(** X8. Changing group costs a dual-watch request each time.  If a request in
    one group returns [RIG_OK], the next request, when it is for the other
    group, starts with the dual-watch request for that group (status 1 after
    A or B, status 0 after Main or Sub). *)
Theorem set_vfo_group_change_toggles (vfo1 vfo2 : vfo_t) (rig : RIG)
  (status : int) :
  all_distinct [RIG_VFO_A; RIG_VFO_B; RIG_VFO_MAIN; RIG_VFO_SUB] = true ->
  fst (id5100_set_vfo vfo1 rig) = RIG_OK ->
  ((resolved vfo1 rig = RIG_VFO_A \/ resolved vfo1 rig = RIG_VFO_B) /\
   (resolved vfo2 rig = RIG_VFO_MAIN \/ resolved vfo2 rig = RIG_VFO_SUB) /\
   status = 1) \/
  ((resolved vfo1 rig = RIG_VFO_MAIN \/ resolved vfo1 rig = RIG_VFO_SUB) /\
   (resolved vfo2 rig = RIG_VFO_A \/ resolved vfo2 rig = RIG_VFO_B) /\
   status = 0) ->
  exists rest,
    issued (snd (id5100_set_vfo vfo2 (snd (id5100_set_vfo vfo1 rig)))) =
    issued (snd (id5100_set_vfo vfo1 rig)) ++
    SetFunc RIG_VFO_CURR RIG_FUNC_DUAL_WATCH status :: rest.
Proof.
  intros D Hok Hcase.
  destruct (set_vfo_ok_dual_watch vfo1 rig D Hok) as [Hab Hms].
  assert (R : resolved vfo2 (snd (id5100_set_vfo vfo1 rig)) =
              resolved vfo2 rig).
  { unfold resolved. rewrite set_vfo_current_vfo. reflexivity. }
  apply (set_vfo_mismatch_log vfo2 (snd (id5100_set_vfo vfo1 rig)) status D).
  rewrite R.
  destruct Hcase as [(H1 & H2 & ->) | (H1 & H2 & ->)]; [right | left]; auto.
Qed.

(** X9. Retrying after a refused dual-watch request.  When the dual-watch
    request of a call is refused, the call leaves [dual_watch] as it was, so
    the same request made again starts with the same dual-watch request. *)
Theorem set_vfo_retry_after_refusal (vfo : vfo_t) (rig : RIG) (status : int) :
  all_distinct [RIG_VFO_A; RIG_VFO_B; RIG_VFO_MAIN; RIG_VFO_SUB] = true ->
  ((resolved vfo rig = RIG_VFO_A \/ resolved vfo rig = RIG_VFO_B) /\
   dual_watch (priv (state rig)) <> 0 /\ status = 0) \/
  ((resolved vfo rig = RIG_VFO_MAIN \/ resolved vfo rig = RIG_VFO_SUB) /\
   dual_watch (priv (state rig)) = 0 /\ status = 1) ->
  fst (toggle status rig) <> RIG_OK ->
  exists rest,
    issued (snd (id5100_set_vfo vfo (snd (id5100_set_vfo vfo rig)))) =
    issued (snd (id5100_set_vfo vfo rig)) ++
    SetFunc RIG_VFO_CURR RIG_FUNC_DUAL_WATCH status :: rest.
Proof.
  intros D Hcase Hno.
  destruct (set_vfo_mismatch_log vfo rig status D Hcase) as [_ Hdw].
  assert (Hfail : fst (id5100_set_vfo vfo rig) <> RIG_OK).
  { intros Hok. destruct (set_vfo_ok_select vfo rig Hok) as [mid E].
    pose proof (f_equal (fun x => issued (snd x)) E) as EI.
    cbn beta in EI. rewrite select_frame_issued in EI.
    revert EI. rewrite id5100_set_vfo_eq. cbv zeta.
    destruct (group_tests (resolved vfo rig) D) as (HA & HB & HM & HS).
    destruct Hcase as [([E1|E1] & Hd & ->) | ([E1|E1] & Hd & ->)];
      pick_branch HA HB HM HS E1.
    all: destruct (Z.eqb_spec (dual_watch (priv (state rig))) 0) as [Z0|Z0];
      try contradiction.
    all: toggle_branch; destruct (Z.eqb_spec RIG_OK rc) as [Ok|No];
      [congruence|].
    all: cbn [snd]; rewrite TI; intros EI.
    all: apply app_inj_tail in EI; destruct EI as [_ EI]; discriminate EI. }
  specialize (Hdw Hfail Hno).
  assert (R : resolved vfo (snd (id5100_set_vfo vfo rig)) = resolved vfo rig).
  { unfold resolved. rewrite set_vfo_current_vfo. reflexivity. }
  apply (set_vfo_mismatch_log vfo (snd (id5100_set_vfo vfo rig)) status D).
  rewrite R, Hdw. exact Hcase.
Qed.

(** ** Further properties of the mode functions *)

(** X10. [id5100_get_mode] always sends exactly one frame, [C_RD_MODE] with
    sub-command -1 and no payload, and its status is the status of that
    frame.  When the frame fails the caller's mode and width cells keep their
    contents.  The private data and the active VFO are never touched. *)
Theorem get_mode_frame_and_status (vfo : vfo_t) (mode : rmode_t)
  (width : pbwidth_t) (rig : RIG) (p : link) (retval : int)
  (modebuf : list Z) :
  transact (rigport rig) C_RD_MODE (-1) [] = (p, (retval, modebuf)) ->
  fst (fst (id5100_get_mode vfo mode width rig)) = retval /\
  (retval <> RIG_OK ->
   snd (fst (id5100_get_mode vfo mode width rig)) = (mode, width)) /\
  snd (id5100_get_mode vfo mode width rig) =
    {| state := state rig;
       rigport := p;
       issued := issued rig ++ [Transaction C_RD_MODE (-1) []] |}.
Proof.
  intros T. rewrite (id5100_get_mode_eq _ _ _ _ _ _ _ T).
  destruct (Z.eqb_spec retval RIG_OK) as [-> | N]; cbn [fst snd].
  - repeat split. intros N. contradiction.
  - repeat split.
Qed.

================

Exercise details: Copy each line of the listing in which the word "with" can be found.

Output of the task:
    group, starts with the dual-watch request for that group (status 1 after
    the same request made again starts with the same dual-watch request. *)
(** X10. [id5100_get_mode] always sends exactly one frame, [C_RD_MODE] with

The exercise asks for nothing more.